How he'd liked life, he wanted to think—every bit of it, the colored and the plain, the highlights and the low! He wondered whether the mere feel of things—common things, all sorts of things—gave anyone else the intensities of contentment that they provided him.

He thought he would start with the windward side before the breeze picked up. When he set off, a petrel winged past overhead, in a leisurely manner: the first sign of life. A half an hour later he noted, out to sea, the steampuff fountains blown into the air by the exhalations of whales.

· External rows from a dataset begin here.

Lemma object_value d ts xs ws rest :
  Forall2 (reads (member (value d))) ts xs →
  Forall (λ t, t ≠ [] ∧ ∀ rest, after x7d (skip_ws (t ++ rest)) = None) ts →
  Forall (λ b, white b = true) ws →
  value (S d) (object_text ts ws ++ rest) = Ret (JObject xs, rest).
Proof.
  intros Hts Hsafe Hws. unfold object_text. cbn [app value].
  rewrite skip_ws_not, after_eq by done. unfold container.
  rewrite <- !app_assoc. cbn [app]. destruct ts as [|t ts].
  - inversion Hts; subst. cbn [commas app].
    rewrite skip_ws_app, skip_ws_not, after_eq by done. done.
  - assert (after x7d (skip_ws (commas (t :: ts) ++ ws ++ x7d :: rest)) = None) as ->.
    { apply Forall_cons in Hsafe as [[_ Hs] _]. destruct ts; [apply Hs|].
      change (commas (t :: l :: ts)) with (t ++ x2c :: commas (l :: ts)).
      rewrite <- app_assoc. apply Hs. }
    rewrite (items_read _ _ _ xs); [done|done|done| |by right|done].
    rewrite length_app. etrans; [apply length_commas|lia].
    eapply Forall_impl; [done|]. by intros ? [? _].
Qed.

Lemma parse_value_text bs v :
  (∀ d, value (S d) bs = Ret (v, [])) → parse bs = Ret v.
Proof.
  intros Hv. unfold parse. assert (∃ d, maxNestingDepth = S d) as [d ->].
  { exists (Nat.pred maxNestingDepth). unfold maxNestingDepth. lia. }
  by rewrite Hv.
Qed.

(** A member with a quoted name. *)
Lemma member_reads v ws k gap t x :
  Forall (λ b, white b = true) ws → Forall (λ b, white b = true) gap → reads v t x →
  (∀ bs, v (gap ++ bs) = v bs) →
  reads (member v) (ws ++ quote k ++ x3a :: gap ++ t) (sanitize k, x).
Proof.
  intros Hws Hgap Ht Hv rest Hs. unfold member.
  rewrite <- !app_assoc. cbn [app]. rewrite <- !app_assoc.
  rewrite skip_ws_app by done. change (skip_ws (quote k ++ ?r)) with (quote k ++ r).
  rewrite quote_literal. cbn [mbind go_bind].
  rewrite expect_eq by done. cbn [mbind go_bind]. rewrite Hv, Ht by done. done.
Qed.

(** ** Integers *)

Lemma digit_facts b : is_digit b → white b = false ∧
  Forall (λ c, b ≠ c) [x22; x7b; x5b; x2d; x74; x66; x6e].
Proof.
  intros Hb. split.
  - destruct b; first [done|exfalso; unfold is_digit in Hb; vm_compute in Hb; naive_solver].
  - repeat constructor; intros ->; unfold is_digit in Hb; vm_compute in Hb; naive_solver.
Qed.

Lemma stops_not_digit rest b tl : stops rest → rest = b :: tl → ¬ is_digit b ∧
  b ≠ x2e ∧ b ≠ x65 ∧ b ≠ x45.
Proof.
  intros Hs ->. destruct Hs as [Hw|Hin].
  - split; [intros [Hd _]%digit_facts; congruence|]. by split_and!; intros ->.
  - rewrite !elem_of_cons, elem_of_nil in Hin.
    destruct Hin as [->|[->|[->|[]]]]; (split_and!; [|done..]); intros Hd;
      unfold is_digit in Hd; vm_compute in Hd; naive_solver.
Qed.

Lemma span_digits_app ds rest :
  Forall is_digit ds → stops rest → span_digits (ds ++ rest) = (ds, rest).
Proof.
  intros Hds Hs. induction Hds as [|b ds Hb _ IH]; cbn [app span_digits].
  - destruct rest as [|b tl]; [done|]. cbn.
    rewrite decide_False by (by apply (stops_not_digit _ _ _ Hs eq_refl)). done.
  - by rewrite decide_True, IH by done.
Qed.

Lemma fmt_digits_head fuel n : n ≠ 0 → n < 10 ^ N.of_nat fuel →
  head (fmt_digits fuel n) ≠ Some x30.
Proof.
  revert n. induction fuel as [|fuel IH]; intros n Hn Hlt; [cbn in *; lia|]. cbn [fmt_digits].
  destruct (N.ltb_spec n 10) as [Hs|Hge].
  - destruct (digit_spec n Hs) as [_ Hd]. intros [= E]. rewrite E in Hd. cbn in Hd. lia.
  - rewrite Nat2N.inj_succ, N.pow_succ_r' in Hlt.
    assert (n / 10 < 10 ^ N.of_nat fuel) as Hlt' by (apply N.Div0.div_lt_upper_bound; lia).
    assert (n / 10 ≠ 0) as Hne by (clear -Hge; rune_lia).
    specialize (IH _ Hne Hlt').
    destruct fuel as [|fuel]; [cbn in Hlt'; lia|].
    destruct (fmt_digits_spec (S fuel) (n / 10)) as (Hnil & _); [done|lia|].
    by destruct (fmt_digits (S fuel) (n / 10)).
Qed.

(** An unsigned decimal is the integer part of a number. *)
Lemma int_part_digits n rest : n < 10 ^ 20 → stops rest →
  int_part (fmt_digits 20 n ++ rest) = Ret (fmt_digits 20 n, rest).
Proof.
  intros Hn Hs. unfold int_part. destruct (decide (n = 0)) as [->|Hne]; [done|].
  destruct (fmt_digits_spec 20 n) as (Hnil & Hds & _); [done|lia|].
  pose proof (fmt_digits_head 20 n Hne Hn) as Hh.
  destruct (fmt_digits 20 n) as [|b ds] eqn:E; [done|].
  cbn [app]. rewrite after_ne by (intros ->; done). unfold digits1.
  change (b :: ds ++ rest) with ((b :: ds) ++ rest). by rewrite span_digits_app.
Qed.

Lemma number_tail rest : stops rest → fraction rest = Ret ([], rest) ∧ exponent rest = Ret ([], rest).
Proof.
  intros Hs. destruct rest as [|b tl]; [done|].
  destruct (stops_not_digit _ _ _ Hs eq_refl) as (_ & Hdot & He & HE).
  unfold fraction, exponent. rewrite after_ne by done.
  rewrite bool_decide_eq_false_2 by naive_solver. done.
Qed.

Lemma number_FormatInt z rest : is_i64 z → stops rest →
  number (FormatInt z ++ rest) = Ret (FormatInt z, rest).
Proof.
  unfold is_i64, i64_min, i64_max. intros Hz Hs. destruct (number_tail _ Hs) as [Hf He].
  assert (∀ sg n, n < 10 ^ 20 →
    ('(i, bs) ← int_part (fmt_digits 20 n ++ rest);
     '(f, bs) ← fraction bs; '(e, bs) ← exponent bs; Ret (sg ++ i ++ f ++ e, bs)) =
    Ret (sg ++ fmt_digits 20 n, rest)) as Hgo.
  { intros sg n Hn. rewrite int_part_digits by done. cbn [mbind go_bind].
    rewrite Hf. cbn [mbind go_bind]. rewrite He. cbn. by rewrite app_nil_r. }
  unfold number, FormatInt. destruct (Z.ltb_spec z 0).
  - cbn [app]. rewrite after_eq. apply (Hgo [x2d]). lia.
  - assert (after x2d (fmt_digits 20 (Z.to_N z) ++ rest) = None) as ->; [|apply (Hgo []); lia].
    destruct (fmt_digits_spec 20 (Z.to_N z)) as (Hnil & Hds & _); [cbn; lia|lia|].
    destruct (fmt_digits 20 (Z.to_N z)) as [|b ds]; [done|]. cbn [app]. apply after_ne.
    apply Forall_cons in Hds as [Hb _]. intros ->. by destruct (digit_not_sign x2d Hb).
Qed.

Lemma FormatInt_head z : is_i64 z → ∃ b tl, FormatInt z = b :: tl ∧ (b = x2d ∨ is_digit b).
Proof.
  unfold is_i64, i64_min, i64_max, FormatInt. intros Hz.
  destruct (Z.ltb_spec z 0); [by eexists _, _; auto|].
  destruct (fmt_digits_spec 20 (Z.to_N z)) as (Hnil & Hds & _); [cbn; lia|lia|].
  destruct (fmt_digits 20 (Z.to_N z)) as [|b ds]; [done|].
  apply Forall_cons in Hds as [Hb _]. eauto.
Qed.

Lemma value_FormatInt d z : is_i64 z → reads (value d) (FormatInt z) (JNumber (FormatInt z)).
Proof.
  intros Hz rest Hs. pose proof (number_FormatInt z rest Hz Hs) as Hn.
  destruct (FormatInt_head z Hz) as (b & tl & E & Hb). rewrite E in *. cbn [app] in *.
  assert (white b = false ∧ Forall (λ c, b ≠ c) [x22; x7b; x5b; x74; x66; x6e]) as [Hw Hc].
  { destruct Hb as [->|Hb]; [split; [done|by repeat constructor]|].
    destruct (digit_facts b Hb) as [Hw Hall]. split; [done|].
    rewrite Forall_forall in *. intros c Hin. apply Hall. set_solver. }
  repeat (apply Forall_cons in Hc as [? Hc]).
  assert (scalar_value (b :: tl ++ rest) = Ret (JNumber (b :: tl), rest)) as Hsv.
  { unfold scalar_value. assert (literal (b :: tl ++ rest) = None) as ->.
    { unfold literal. cbn [text String.list_byte_of_string after_word].
      unfold text. cbn. by rewrite !bool_decide_eq_false_2. }
    rewrite after_ne by done. by rewrite Hn. }
  destruct d as [|d]; cbn [value]; rewrite skip_ws_not by done;
    rewrite !after_ne by done; done.
Qed.

(** ** The fuel never runs out

    Each loop gets one unit of fuel per byte of its input, and every iteration consumes at
    least one byte: more fuel changes nothing. *)

Lemma next_char_consumes bs out k : next_char bs = Ret (out, k) → (1 ≤ k)%nat.
Proof.
  destruct bs as [|b tl]; [done|]. unfold next_char. case_bool_decide.
  - destruct tl as [|e tl]; [done|]. case_bool_decide.
    + unfold unicode_escape. repeat case_match; intros [= <- <-]; lia.
    + destruct (simple_escape e); [|done]. intros [= <- <-]. lia.
  - destruct (_ <? 32); [done|]. destruct (_ <? 128); [intros [= <- <-]; lia|].
    pose proof (decode_consumes (b :: tl)). destruct (DecodeRune _) as [r k'].
    intros [= <- <-]. naive_solver.
Qed.

Lemma string_body_fuel fuel bs :
  (length bs ≤ fuel)%nat → string_body fuel bs = string_body (length bs) bs.
Proof.
  remember (length bs) as n eqn:Hn. revert fuel bs Hn.
  induction (lt_wf n) as [n _ IH]. intros fuel bs -> Hle.
  destruct bs as [|b bs]; [by destruct fuel|]. destruct fuel as [|fuel]; [cbn in Hle; lia|].
  cbn [length string_body]. case_bool_decide; [done|].
  destruct (next_char (b :: bs)) as [[out k]| |] eqn:E; [|done..]. cbn [mbind go_bind].
  apply next_char_consumes in E. cbn in Hle.
  assert (length (drop k (b :: bs)) ≤ length bs)%nat by (rewrite length_drop; cbn; lia).
  rewrite (IH (length (drop k (b :: bs)))) by first [done|cbn in *; lia]. symmetry.
  by rewrite (IH (length (drop k (b :: bs)))) by first [done|cbn in *; lia].
Qed.

Lemma after_length b bs r : after b bs = Some r → length bs = S (length r).
Proof. destruct bs; [done|]. cbn. case_bool_decide; [|done]. by intros [= ->]. Qed.

Lemma skip_ws_length bs : (length (skip_ws bs) ≤ length bs)%nat.
Proof. induction bs as [|b bs IH]; [done|]. cbn. destruct (white b); cbn; lia. Qed.

Lemma items_fuel {A} (item : list byte → go (A * list byte)) close fuel bs :
  (∀ bs x r, item bs = Ret (x, r) → (length r < length bs)%nat) →
  item [] = Throw ErrJSON →
  (length bs ≤ fuel)%nat → items item close fuel bs = items item close (length bs) bs.
Proof.
  intros Hitem Hnil. remember (length bs) as n eqn:Hn. revert fuel bs Hn.
  induction (lt_wf n) as [n _ IH]. intros fuel bs -> Hle.
  destruct bs as [|b bs].
  { destruct fuel; [done|]. cbn. by rewrite Hnil. }
  destruct fuel as [|fuel]; [cbn in Hle; lia|]. cbn [length items].
  destruct (item (b :: bs)) as [[x r]| |] eqn:E; [|done..]. cbn [mbind go_bind].
  apply Hitem in E. pose proof (skip_ws_length r).
  destruct (after x2c (skip_ws r)) as [r'|] eqn:Ha; [|done].
  apply after_length in Ha. cbn in E, Hle.
  rewrite (IH (length r')) by first [done|cbn in *; lia]. symmetry.
  by rewrite (IH (length r')) by first [done|cbn in *; lia].
Qed.

Lemma string_body_consumes fuel bs s r :
  string_body fuel bs = Ret (s, r) → (length r < length bs)%nat.
Proof.
  revert bs s r. induction fuel as [|fuel IH]; intros bs s r Hb; [done|].
  destruct bs as [|b bs]; [done|]. cbn [string_body] in Hb. case_bool_decide.
  - injection Hb as <- <-. cbn. lia.
  - go_inv Hb. destruct a as [out k]. go_inv Hb. destruct a as [s' r']. injection Hb as <- <-.
    apply next_char_consumes in Hret. apply IH in Hret0. rewrite length_drop in Hret0.
    cbn in *. lia.
Qed.

Lemma span_digits_length bs ds r : span_digits bs = (ds, r) → length bs = (length ds + length r)%nat.
Proof.
  revert ds r. induction bs as [|b bs IH]; intros ds r Hs; cbn in Hs; [by injection Hs as <- <-|].
  case_decide; [|by injection Hs as <- <-].
  destruct (span_digits bs) as [ds' r'] eqn:E. injection Hs as <- <-. cbn.
  by rewrite (IH _ _ eq_refl).
Qed.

Again he circled the entire island without finding anything. This time he repeated the circle even closer to the shore, however, his kayak often bumping and scraping on rocks. In a protected hollow, he found another arrow, this one hastily carved into the rock. It pointed the way into an unpromisingly narrow backwater, which, when he maneuvered it, opened a bit into an odd kind of anteroom. The water below him seemed to drop off into infinity. The wavelet sounds were excessively magnified in the enclosed space. Way below, he could make out thick schools of dull green fish, two to four feet long, which he assumed to be rock cod.

Before him was a wall of ice thirty feet high. He bumped and nudged his kayak back and forth. The wind played tricks down the natural chimney. He could see no opening, and he sat.

But in the late morning, when the sun cleared the opposite wall above him, it illuminated, through the ice, a ridge about ten feet high, in the middle of which a six-foot-wide fissure had opened. The ice in frozen cascade over the fissure turned a pearl blue.